+++ Data

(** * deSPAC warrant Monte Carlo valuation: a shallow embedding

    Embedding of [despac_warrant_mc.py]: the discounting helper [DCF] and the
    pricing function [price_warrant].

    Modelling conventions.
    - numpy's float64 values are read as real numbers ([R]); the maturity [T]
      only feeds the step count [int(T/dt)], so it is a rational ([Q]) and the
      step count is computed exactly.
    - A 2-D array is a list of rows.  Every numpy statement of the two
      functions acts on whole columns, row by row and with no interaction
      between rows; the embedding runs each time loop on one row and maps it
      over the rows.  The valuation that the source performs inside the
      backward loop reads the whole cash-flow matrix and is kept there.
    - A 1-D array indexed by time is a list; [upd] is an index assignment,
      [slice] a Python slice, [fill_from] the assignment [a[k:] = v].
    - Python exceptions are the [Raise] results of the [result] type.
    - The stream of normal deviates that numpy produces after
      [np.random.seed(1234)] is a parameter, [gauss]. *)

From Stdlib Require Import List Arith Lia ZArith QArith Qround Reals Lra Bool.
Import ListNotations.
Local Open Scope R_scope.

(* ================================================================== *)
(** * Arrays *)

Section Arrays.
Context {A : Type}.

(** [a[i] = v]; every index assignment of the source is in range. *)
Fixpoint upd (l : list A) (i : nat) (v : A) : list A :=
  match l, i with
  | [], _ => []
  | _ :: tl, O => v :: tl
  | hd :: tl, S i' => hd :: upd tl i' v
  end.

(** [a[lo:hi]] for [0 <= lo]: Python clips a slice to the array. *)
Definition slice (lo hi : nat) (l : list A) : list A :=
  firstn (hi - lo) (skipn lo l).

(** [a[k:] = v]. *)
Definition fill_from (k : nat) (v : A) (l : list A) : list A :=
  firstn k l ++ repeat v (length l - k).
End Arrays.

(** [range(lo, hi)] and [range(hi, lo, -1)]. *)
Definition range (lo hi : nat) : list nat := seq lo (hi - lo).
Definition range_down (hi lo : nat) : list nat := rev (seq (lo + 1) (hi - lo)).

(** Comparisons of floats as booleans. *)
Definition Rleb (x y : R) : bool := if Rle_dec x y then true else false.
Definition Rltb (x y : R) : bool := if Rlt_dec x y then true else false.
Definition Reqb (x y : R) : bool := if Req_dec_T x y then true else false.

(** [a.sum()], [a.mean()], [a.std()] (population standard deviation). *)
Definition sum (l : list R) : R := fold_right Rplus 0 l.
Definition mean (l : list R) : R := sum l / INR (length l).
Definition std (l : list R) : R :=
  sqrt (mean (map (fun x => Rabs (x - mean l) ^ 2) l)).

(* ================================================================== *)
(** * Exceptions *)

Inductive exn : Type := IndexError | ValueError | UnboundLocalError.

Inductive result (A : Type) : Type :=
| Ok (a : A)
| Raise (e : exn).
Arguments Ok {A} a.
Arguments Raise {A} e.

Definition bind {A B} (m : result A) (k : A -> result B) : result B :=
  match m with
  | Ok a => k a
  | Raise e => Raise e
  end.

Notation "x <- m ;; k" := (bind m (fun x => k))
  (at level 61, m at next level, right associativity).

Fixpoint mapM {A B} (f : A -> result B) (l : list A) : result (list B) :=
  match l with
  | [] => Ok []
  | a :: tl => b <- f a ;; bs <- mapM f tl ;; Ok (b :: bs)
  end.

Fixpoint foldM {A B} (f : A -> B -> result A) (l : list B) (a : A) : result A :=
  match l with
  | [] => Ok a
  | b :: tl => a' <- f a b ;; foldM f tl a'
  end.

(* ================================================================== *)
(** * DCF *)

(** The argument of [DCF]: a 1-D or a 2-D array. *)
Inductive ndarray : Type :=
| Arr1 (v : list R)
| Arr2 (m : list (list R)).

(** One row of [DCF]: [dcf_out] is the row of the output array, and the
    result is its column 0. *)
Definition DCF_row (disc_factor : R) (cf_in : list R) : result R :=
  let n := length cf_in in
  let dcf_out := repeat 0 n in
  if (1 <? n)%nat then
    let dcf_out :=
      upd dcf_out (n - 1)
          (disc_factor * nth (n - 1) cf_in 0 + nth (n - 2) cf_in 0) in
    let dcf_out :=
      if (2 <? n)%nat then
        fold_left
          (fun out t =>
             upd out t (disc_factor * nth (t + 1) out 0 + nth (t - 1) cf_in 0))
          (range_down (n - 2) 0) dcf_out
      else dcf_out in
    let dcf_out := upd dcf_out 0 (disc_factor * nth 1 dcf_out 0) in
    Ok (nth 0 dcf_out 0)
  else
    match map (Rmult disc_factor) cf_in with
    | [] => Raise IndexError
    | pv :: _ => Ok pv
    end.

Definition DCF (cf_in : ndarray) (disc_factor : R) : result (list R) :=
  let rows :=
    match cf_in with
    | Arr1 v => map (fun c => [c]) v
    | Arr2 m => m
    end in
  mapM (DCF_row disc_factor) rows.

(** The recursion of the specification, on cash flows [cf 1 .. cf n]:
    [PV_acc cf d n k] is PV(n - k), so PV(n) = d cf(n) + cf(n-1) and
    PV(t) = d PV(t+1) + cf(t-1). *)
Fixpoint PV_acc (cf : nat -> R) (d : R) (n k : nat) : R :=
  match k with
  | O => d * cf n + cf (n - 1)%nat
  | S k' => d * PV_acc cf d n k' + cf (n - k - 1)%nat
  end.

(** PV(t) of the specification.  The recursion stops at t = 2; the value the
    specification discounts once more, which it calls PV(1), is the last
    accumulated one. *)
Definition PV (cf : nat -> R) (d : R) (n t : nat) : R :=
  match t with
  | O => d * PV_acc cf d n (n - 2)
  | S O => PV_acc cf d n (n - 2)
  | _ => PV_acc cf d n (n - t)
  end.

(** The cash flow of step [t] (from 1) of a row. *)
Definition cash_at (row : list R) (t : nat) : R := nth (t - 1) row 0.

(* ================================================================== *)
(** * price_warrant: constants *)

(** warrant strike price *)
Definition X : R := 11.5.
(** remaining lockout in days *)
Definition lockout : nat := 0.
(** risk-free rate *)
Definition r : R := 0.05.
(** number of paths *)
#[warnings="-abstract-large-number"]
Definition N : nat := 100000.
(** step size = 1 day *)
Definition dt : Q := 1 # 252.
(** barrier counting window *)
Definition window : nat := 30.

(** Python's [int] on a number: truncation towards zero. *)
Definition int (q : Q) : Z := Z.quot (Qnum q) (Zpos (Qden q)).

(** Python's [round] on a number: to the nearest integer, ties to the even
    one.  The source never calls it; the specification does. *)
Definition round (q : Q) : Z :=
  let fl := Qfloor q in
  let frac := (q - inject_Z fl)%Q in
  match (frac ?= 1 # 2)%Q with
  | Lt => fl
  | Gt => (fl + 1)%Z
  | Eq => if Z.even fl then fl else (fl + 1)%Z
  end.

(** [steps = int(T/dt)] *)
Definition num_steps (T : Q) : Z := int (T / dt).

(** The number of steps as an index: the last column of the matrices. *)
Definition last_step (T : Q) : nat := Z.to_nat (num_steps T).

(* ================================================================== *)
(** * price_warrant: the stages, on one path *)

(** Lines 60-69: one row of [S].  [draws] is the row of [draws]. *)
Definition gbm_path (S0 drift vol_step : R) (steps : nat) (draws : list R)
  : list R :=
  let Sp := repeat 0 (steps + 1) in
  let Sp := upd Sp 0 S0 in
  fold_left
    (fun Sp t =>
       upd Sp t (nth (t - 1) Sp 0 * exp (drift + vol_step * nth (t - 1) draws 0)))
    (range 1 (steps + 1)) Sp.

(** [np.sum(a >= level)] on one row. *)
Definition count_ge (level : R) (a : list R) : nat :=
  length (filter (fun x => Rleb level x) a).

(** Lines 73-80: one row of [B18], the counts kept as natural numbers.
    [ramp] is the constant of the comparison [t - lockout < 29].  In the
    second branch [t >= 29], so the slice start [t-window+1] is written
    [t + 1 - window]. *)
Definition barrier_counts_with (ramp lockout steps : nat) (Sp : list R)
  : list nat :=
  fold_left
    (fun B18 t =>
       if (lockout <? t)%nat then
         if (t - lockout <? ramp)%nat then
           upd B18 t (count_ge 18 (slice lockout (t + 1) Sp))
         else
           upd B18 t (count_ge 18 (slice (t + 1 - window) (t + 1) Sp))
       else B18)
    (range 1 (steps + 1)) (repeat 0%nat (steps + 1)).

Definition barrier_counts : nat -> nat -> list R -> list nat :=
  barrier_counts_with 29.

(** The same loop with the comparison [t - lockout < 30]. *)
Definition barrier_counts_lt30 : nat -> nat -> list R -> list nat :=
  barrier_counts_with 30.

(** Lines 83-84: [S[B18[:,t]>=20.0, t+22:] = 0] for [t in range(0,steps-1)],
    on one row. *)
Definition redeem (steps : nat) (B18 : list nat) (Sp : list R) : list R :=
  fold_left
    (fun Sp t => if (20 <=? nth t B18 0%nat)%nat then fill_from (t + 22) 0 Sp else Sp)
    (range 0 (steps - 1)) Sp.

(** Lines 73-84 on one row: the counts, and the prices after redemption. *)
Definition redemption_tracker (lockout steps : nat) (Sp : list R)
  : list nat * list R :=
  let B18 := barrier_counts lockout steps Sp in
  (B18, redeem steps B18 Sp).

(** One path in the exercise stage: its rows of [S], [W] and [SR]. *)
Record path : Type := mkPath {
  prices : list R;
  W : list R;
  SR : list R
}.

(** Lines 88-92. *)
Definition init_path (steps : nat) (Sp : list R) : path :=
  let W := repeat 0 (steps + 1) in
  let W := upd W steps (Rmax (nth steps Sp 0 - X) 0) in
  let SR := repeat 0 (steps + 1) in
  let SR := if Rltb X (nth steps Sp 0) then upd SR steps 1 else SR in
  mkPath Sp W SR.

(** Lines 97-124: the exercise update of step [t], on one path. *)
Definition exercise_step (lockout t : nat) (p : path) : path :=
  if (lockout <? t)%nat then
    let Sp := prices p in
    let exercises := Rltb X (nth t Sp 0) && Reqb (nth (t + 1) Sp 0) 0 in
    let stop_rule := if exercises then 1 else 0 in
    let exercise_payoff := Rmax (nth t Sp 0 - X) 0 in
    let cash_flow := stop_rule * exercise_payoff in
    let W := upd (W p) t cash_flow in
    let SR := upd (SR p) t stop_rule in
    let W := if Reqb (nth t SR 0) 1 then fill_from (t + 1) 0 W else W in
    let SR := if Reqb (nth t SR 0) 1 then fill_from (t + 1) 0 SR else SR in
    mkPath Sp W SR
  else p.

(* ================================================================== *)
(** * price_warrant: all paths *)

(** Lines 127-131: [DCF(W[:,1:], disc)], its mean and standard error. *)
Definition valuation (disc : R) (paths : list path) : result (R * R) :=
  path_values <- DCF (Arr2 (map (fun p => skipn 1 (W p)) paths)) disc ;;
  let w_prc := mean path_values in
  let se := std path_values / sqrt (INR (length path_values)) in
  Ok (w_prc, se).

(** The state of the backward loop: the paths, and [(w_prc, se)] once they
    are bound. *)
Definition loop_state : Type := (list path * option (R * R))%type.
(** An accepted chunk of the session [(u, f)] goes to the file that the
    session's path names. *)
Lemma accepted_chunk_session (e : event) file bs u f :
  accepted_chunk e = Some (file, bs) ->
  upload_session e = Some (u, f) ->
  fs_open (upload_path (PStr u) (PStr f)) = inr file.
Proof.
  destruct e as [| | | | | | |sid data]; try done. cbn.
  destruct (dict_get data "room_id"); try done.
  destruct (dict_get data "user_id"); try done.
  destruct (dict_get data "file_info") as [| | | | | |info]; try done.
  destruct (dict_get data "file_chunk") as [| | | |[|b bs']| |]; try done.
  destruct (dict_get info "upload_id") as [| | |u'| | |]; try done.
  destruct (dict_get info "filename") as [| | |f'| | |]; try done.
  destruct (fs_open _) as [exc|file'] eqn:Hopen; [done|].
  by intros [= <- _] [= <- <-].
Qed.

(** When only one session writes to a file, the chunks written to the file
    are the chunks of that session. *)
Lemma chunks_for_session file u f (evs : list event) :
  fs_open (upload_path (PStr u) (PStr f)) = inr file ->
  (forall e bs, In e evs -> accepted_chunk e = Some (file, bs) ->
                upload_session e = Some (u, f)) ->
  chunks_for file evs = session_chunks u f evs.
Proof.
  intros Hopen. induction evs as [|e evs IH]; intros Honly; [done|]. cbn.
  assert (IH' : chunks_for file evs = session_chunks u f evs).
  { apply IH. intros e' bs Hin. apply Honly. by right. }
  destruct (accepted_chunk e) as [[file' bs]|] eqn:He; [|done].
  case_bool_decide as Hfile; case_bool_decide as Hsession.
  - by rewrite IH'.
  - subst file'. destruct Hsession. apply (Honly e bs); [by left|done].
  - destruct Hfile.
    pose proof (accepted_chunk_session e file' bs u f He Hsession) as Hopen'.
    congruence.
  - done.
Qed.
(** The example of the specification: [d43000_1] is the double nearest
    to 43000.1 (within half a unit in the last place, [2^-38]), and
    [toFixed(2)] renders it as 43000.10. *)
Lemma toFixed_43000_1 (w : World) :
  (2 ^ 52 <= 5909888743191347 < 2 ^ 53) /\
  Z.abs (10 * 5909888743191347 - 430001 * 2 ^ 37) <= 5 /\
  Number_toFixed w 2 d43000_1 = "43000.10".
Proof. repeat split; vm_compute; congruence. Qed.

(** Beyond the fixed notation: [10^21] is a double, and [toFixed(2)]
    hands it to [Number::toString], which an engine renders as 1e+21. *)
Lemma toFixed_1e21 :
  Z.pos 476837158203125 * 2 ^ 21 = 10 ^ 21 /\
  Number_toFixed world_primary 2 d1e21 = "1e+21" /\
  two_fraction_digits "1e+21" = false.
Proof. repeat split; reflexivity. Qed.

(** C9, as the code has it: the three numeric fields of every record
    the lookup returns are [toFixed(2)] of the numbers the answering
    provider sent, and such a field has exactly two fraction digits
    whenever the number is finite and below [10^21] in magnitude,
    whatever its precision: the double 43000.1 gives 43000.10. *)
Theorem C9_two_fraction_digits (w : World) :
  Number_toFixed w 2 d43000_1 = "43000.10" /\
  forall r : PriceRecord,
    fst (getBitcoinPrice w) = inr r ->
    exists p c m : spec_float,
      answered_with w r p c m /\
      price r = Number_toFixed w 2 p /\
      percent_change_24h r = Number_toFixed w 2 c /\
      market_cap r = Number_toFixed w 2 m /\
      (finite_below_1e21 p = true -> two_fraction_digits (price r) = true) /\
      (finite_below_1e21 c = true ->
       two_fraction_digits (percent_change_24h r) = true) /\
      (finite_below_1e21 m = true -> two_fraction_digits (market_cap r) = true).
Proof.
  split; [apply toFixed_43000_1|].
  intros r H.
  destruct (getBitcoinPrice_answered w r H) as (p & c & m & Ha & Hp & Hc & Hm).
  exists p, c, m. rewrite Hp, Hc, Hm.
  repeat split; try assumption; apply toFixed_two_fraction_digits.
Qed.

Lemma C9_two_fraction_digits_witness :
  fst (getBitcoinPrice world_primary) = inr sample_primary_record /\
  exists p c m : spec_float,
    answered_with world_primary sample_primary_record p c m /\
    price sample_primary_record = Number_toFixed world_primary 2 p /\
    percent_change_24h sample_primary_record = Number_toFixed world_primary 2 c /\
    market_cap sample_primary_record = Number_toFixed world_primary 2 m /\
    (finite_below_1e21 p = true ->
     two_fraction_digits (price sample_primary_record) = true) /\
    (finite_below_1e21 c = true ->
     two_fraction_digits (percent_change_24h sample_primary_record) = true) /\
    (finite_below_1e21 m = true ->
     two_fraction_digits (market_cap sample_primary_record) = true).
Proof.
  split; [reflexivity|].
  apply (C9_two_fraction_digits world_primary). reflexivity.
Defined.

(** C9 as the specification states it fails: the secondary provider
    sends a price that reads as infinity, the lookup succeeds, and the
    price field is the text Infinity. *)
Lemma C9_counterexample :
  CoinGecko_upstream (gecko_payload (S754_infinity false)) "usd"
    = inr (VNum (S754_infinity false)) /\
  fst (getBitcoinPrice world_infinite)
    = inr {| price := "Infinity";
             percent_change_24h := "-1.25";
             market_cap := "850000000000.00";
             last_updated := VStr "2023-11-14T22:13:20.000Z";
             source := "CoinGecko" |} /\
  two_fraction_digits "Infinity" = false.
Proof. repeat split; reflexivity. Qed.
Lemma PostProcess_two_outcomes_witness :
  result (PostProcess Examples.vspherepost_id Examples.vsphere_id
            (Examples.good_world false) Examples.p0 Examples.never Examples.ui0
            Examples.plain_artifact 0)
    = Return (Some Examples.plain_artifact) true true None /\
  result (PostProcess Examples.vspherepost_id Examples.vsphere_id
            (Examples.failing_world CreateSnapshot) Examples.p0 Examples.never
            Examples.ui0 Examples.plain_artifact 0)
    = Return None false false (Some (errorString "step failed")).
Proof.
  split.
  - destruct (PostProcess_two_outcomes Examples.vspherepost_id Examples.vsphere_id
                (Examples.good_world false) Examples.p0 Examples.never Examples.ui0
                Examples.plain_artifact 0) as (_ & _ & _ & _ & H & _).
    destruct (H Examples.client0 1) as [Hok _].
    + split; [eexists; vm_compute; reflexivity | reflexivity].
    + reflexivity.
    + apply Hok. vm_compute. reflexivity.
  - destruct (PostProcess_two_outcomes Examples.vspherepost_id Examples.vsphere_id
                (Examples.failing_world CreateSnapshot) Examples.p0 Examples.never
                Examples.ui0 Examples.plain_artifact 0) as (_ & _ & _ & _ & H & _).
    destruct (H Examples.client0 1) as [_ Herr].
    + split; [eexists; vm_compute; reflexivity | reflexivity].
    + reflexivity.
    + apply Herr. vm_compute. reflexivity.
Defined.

++++++

**Required work**
Starting with the line above that holds "- The stream" and stopping with the line that holds "Definition Rleb (x", reproduce each line exactly, omitting all other lines.

**Answer area**
    - The stream of normal deviates that numpy produces after
      [np.random.seed(1234)] is a parameter, [gauss]. *)

From Stdlib Require Import List Arith Lia ZArith QArith Qround Reals Lra Bool.
Import ListNotations.
Local Open Scope R_scope.

(* ================================================================== *)
(** * Arrays *)

Section Arrays.
Context {A : Type}.

(** [a[i] = v]; every index assignment of the source is in range. *)
Fixpoint upd (l : list A) (i : nat) (v : A) : list A :=
  match l, i with
  | [], _ => []
  | _ :: tl, O => v :: tl
  | hd :: tl, S i' => hd :: upd tl i' v
  end.

(** [a[lo:hi]] for [0 <= lo]: Python clips a slice to the array. *)
Definition slice (lo hi : nat) (l : list A) : list A :=
  firstn (hi - lo) (skipn lo l).

(** [a[k:] = v]. *)
Definition fill_from (k : nat) (v : A) (l : list A) : list A :=
  firstn k l ++ repeat v (length l - k).
End Arrays.

(** [range(lo, hi)] and [range(hi, lo, -1)]. *)
Definition range (lo hi : nat) : list nat := seq lo (hi - lo).
Definition range_down (hi lo : nat) : list nat := rev (seq (lo + 1) (hi - lo)).

(** Comparisons of floats as booleans. *)
Definition Rleb (x y : R) : bool := if Rle_dec x y then true else false.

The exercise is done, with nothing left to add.